─── RECORDS TO USE ───

(** C6: on a device of order 0, as [scullp_init] leaves it by default, in any
    sequence of opens, transfers, seeks, asynchronous requests, mappings, page
    faults, unmappings, stores through mappings, and ioctls but those that change
    the order or the array size, under every kernel that answers as documented and
    whose allocation of a member of the list never fails, and with other tasks that
    keep the invariant: no call oopses or hangs; the mutex is free after each call
    and no block is leaked; the pages allocated are exactly those in the slots of
    the device; and a page the memory manager holds as page [k] is still page [k] of
    the device, with the contents [read] and [write] work on and a count of one more
    than the times it is held. (What is left out faults: a member that is not
    allocated, [scullp_follow_oops], and an order above 0, [scullp_order_overflow].) *)
Theorem scullp_mapped_safe C n :
  fair_contract C → good_qset n →
  faultless scullp_handle scullp_allowed C (λ s, s = scullp_init_dev n) ∧
  ∀ s, reachable scullp_handle scullp_allowed C (λ s, s = scullp_init_dev n) s →
    mutex s = false ∧ live s = footprint (items s) + lenZ (works s) ∧
    (∀ a, is_Some (pages s !! a) ↔ ∃ k, page_at s k = Some a) ∧
    ∀ k a, (k, a) ∈ refs s → page_at s k = Some a ∧
      ∃ pg, pages s !! a = Some pg ∧ pg_bytes pg = contents s k ∧
        pg_count pg = 1 + held a (refs s).
Proof.
  intros HC Hn. pose proof (scullp_idle_inductive C n HC Hn) as Hinv.
  split; [by eapply inv_faultless|]. intros s Hs.
  destruct (reachable_inv _ _ _ _ _ _ Hinv Hs) as [Hwf Hm].
  pose proof (wf_pages _ Hwf) as [_ Hpage _ Hrefs].
  split_and!; [done|apply Hwf|..].
  - intros a. split; [intros [pg Ha]; by eapply Hpage|]. intros [k Hk].
    destruct (page_of s k a Hwf Hk) as (pg & ? & _). by eexists.
  - intros k a Hk. apply Hrefs in Hk. split; [done|].
    destruct (page_of s k a Hwf Hk) as (pg & ? & [] & ?). by exists pg.
Qed.

Lemma scullp_mapped_safe_witness :
  faultless scullp_handle scullp_allowed scullp_kernel (λ s, s = scullp_init_dev 500) ∧
  ∀ s, reachable scullp_handle scullp_allowed scullp_kernel (λ s, s = scullp_init_dev 500) s →
    mutex s = false ∧ live s = footprint (items s) + lenZ (works s) ∧
    (∀ a, is_Some (pages s !! a) ↔ ∃ k, page_at s k = Some a) ∧
    ∀ k a, (k, a) ∈ refs s → page_at s k = Some a ∧
      ∃ pg, pages s !! a = Some pg ∧ pg_bytes pg = contents s k ∧
        pg_count pg = 1 + held a (refs s).
Proof. apply (scullp_mapped_safe scullp_kernel 500); [apply scullp_kernel_fair|by split]. Defined.

Lemma scullp_quiet_fair : fair_contract (quiet scullp).
Proof.
  split; [apply good_doc| |by intros z []].
  intros s s' Hr. change (s = s') in Hr. by subst s'.
Qed.

Lemma quiet_not_failing : ¬ may_fail (quiet scullp).
Proof. intros (c & z & [_ Hg] & Hf). by destruct c. Qed.

#[local] Hint Resolve scullp_quiet_fair : ldd.

(** Under a kernel with memory and no signals: a write stores a prefix of the
    caller's buffer at the file position, up to the end of its page; the page
    exists afterwards, all others are as before. *)
Lemma scullp_write_stores s buf f_pos o :
  idle s → window (qset s) f_pos → f_pos + lenZ buf <= LONG_MAX → obeys o (quiet scullp) →
  let n := chunk f_pos (lenZ buf) in let p := Z.to_nat (f_pos / PAGE_SIZE) in
  ∃ s', run o (scullp_write buf f_pos) s = Done (Xfer n [] (f_pos + n), s') ∧
    idle s' ∧ size s' = Z.max (size s) (f_pos + n) ∧ vmas s' = vmas s ∧ is_Some (page_at s' p) ∧
    ∀ m, contents s' m = if decide (m = p)
      then store (f_pos mod PAGE_SIZE) (Some <$> take (Z.to_nat n) buf) (contents s p)
      else contents s m.
Proof.
  intros Hs Hw Hmax Ho n p. destruct (wf_qset _ (proj1 Hs)) as [Hq _].
  destruct (wp_total _ _ _ _ _ (wp_scullp_write _ s buf f_pos scullp_quiet_fair Hs
    (proj1 Hw) Hmax) Ho) as (r & s' & Hrun & Hpost); [by intros []|].
  pose proof (write_post_touched _ _ _ _ _ _ scullp_quiet_fair Hs (proj1 Hw) Hmax Hpost) as [Hs' _].
  destruct Hpost as (s0 & H0 & [(Hf & _)|(s1 & m & -> & -> & -> & Hpt)]);
    [by apply quiet_not_failing in Hf|]. change (s = s0) in H0. subst s0.
  rewrite pgno_window in Hpt by done. destruct Hpt as [Ht Hsz Hpage Hc].
  exists (set_size (Z.max (size s) (f_pos + n)) s1). split_and!; try done. apply Ht.
Qed.

(** The same for a read: 0 past the end or in a hole, otherwise the bytes of
    the page from the position on, cut at the count, the size and the page. *)
Lemma scullp_read_returns s count f_pos o :
  idle s → 0 <= count → 0 <= f_pos → f_pos + count <= LONG_MAX → obeys o (quiet scullp) →
  ∃ s', run o (scullp_read count f_pos) s = Done (read_result s count f_pos, s') ∧ grown s s'.
Proof.
  intros Hs Hc Hp Hmax Ho.
  destruct (wp_total _ _ _ _ _ (wp_scullp_read _ s count f_pos scullp_quiet_fair Hs Hc Hp Hmax) Ho)
    as (r & s' & Hrun & s0 & H0 & Hg & Hr); [by intros []|].
  change (s = s0) in H0. subst s0. exists s'.
  destruct Hr as [->|[Hf _]]; [done|by apply quiet_not_failing in Hf].
Qed.

(** And for a page fault. *)
Lemma scullp_nopage_spec s vm_start vm_pgoff va o :
  idle s → obeys o (quiet scullp) →
  let offset := fault_offset vm_start vm_pgoff va in
  run o (scullp_vma_nopage vm_start vm_pgoff va) s =
    Done (nopage_result s offset, nopage_state s offset).
Proof.
  intros Hs Ho offset.
  destruct (wp_total _ _ _ _ _ (wp_nopage _ s vm_start vm_pgoff va scullp_quiet_fair Hs) Ho)
    as (r & s' & Hrun & s0 & H0 & _ & -> & ->); [by intros []|].
  change (s = s0) in H0. by subst s0.
Qed.

(** What a write stored is what a mapping shows. A fault at the position
    written hands out a page whose bytes from that position on are those the
    write stored. *)
Theorem scullp_write_fault s buf vm_start vm_pgoff va o :
  let f_pos := fault_offset vm_start vm_pgoff va in
  idle s → window (qset s) f_pos → f_pos + lenZ buf <= LONG_MAX → buf ≠ [] →
  obeys o (quiet scullp) →
  ∃ n s1 a s2 pg, 0 < n ∧
    run o (scullp_write buf f_pos) s = Done (Xfer n [] (f_pos + n), s1) ∧
    run o (scullp_vma_nopage vm_start vm_pgoff va) s1 = Done ((0, Some a), s2) ∧
    pages s2 !! a = Some pg ∧
    slice (f_pos mod PAGE_SIZE) n (pg_bytes pg) = Some <$> take (Z.to_nat n) buf.
Proof.
  intros f_pos Hs Hw Hmax Hbuf Ho. pose proof Hw as [Hp _].
  destruct (scullp_write_stores s buf f_pos o Hs Hw Hmax Ho)
    as (s1 & Hrun & Hs1 & Hsz & _ & [a Ha] & Hc).
  set (n := chunk f_pos (lenZ buf)) in *. set (p := Z.to_nat (f_pos / PAGE_SIZE)) in *.
  destruct (scullp_chunk_bounds f_pos (lenZ buf)) as [Hn1 Hn2]; [lia|]. fold n in Hn1, Hn2.
  pose proof (Z.mod_pos_bound f_pos PAGE_SIZE ltac:(done)) as Hmod.
  assert (0 < n) as Hn by (destruct buf; [done|]; unfold n, chunk; cbn [length]; lia).
  destruct (page_of s1 p a (proj1 Hs1) Ha) as (pg & Hpg & [_ _ Hlen] & Hb).
  pose proof (scullp_nopage_spec s1 vm_start vm_pgoff va o Hs1 Ho) as Hfault. cbv zeta in Hfault.
  fold f_pos in Hfault. unfold nopage_state, nopage_result in Hfault.
  rewrite (proj2 (Z.leb_gt _ _)) in Hfault by lia. fold p in Hfault. rewrite Ha in Hfault.
  exists n, s1, a, (handed p a s1), (Page (pg_order pg) (pg_count pg + 1) (pg_bytes pg)).
  split_and!; [done..| |]; cbn.
  - by rewrite lookup_alter_eq, Hpg.
  - assert (lenZ (Some <$> take (Z.to_nat n) buf) = n) as Hl by (rewrite length_fmap, length_take; lia).
    rewrite Hb, Hc, decide_True by done. rewrite Hb, Hc, decide_True, length_store in Hlen by done.
    rewrite <-Hl at 1. rewrite slice_store; [done|lia|lia].
Qed.

Lemma scullp_write_fault_witness :
  ∃ n s1 a s2 pg, 0 < n ∧
    run quiet_oracle (scullp_write [7; 8] 2050048) (scullp_init_dev 500) =
      Done (Xfer n [] (2050048 + n), s1) ∧
    run quiet_oracle (scullp_vma_nopage 4096 500 6144) s1 = Done ((0, Some a), s2) ∧
    pages s2 !! a = Some pg ∧
    slice (2050048 mod PAGE_SIZE) n (pg_bytes pg) = Some <$> take (Z.to_nat n) [7; 8].
Proof.
  apply (scullp_write_fault (scullp_init_dev 500) [7; 8] 4096 500 6144 quiet_oracle);
    [by apply scullp_init_idle|by split|done|done|apply quiet_obeys].
Defined.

───

EXERCISE OBJECTIVE
Beginning at the line that holds "run quiet_oracle (scullp_vma_nopage", reproduce the lines exactly up to and including the final line of the entries.

TASK SOLUTION
    run quiet_oracle (scullp_vma_nopage 4096 500 6144) s1 = Done ((0, Some a), s2) ∧
    pages s2 !! a = Some pg ∧
    slice (2050048 mod PAGE_SIZE) n (pg_bytes pg) = Some <$> take (Z.to_nat n) [7; 8].
Proof.
  apply (scullp_write_fault (scullp_init_dev 500) [7; 8] 4096 500 6144 quiet_oracle);
    [by apply scullp_init_idle|by split|done|done|apply quiet_obeys].
Defined.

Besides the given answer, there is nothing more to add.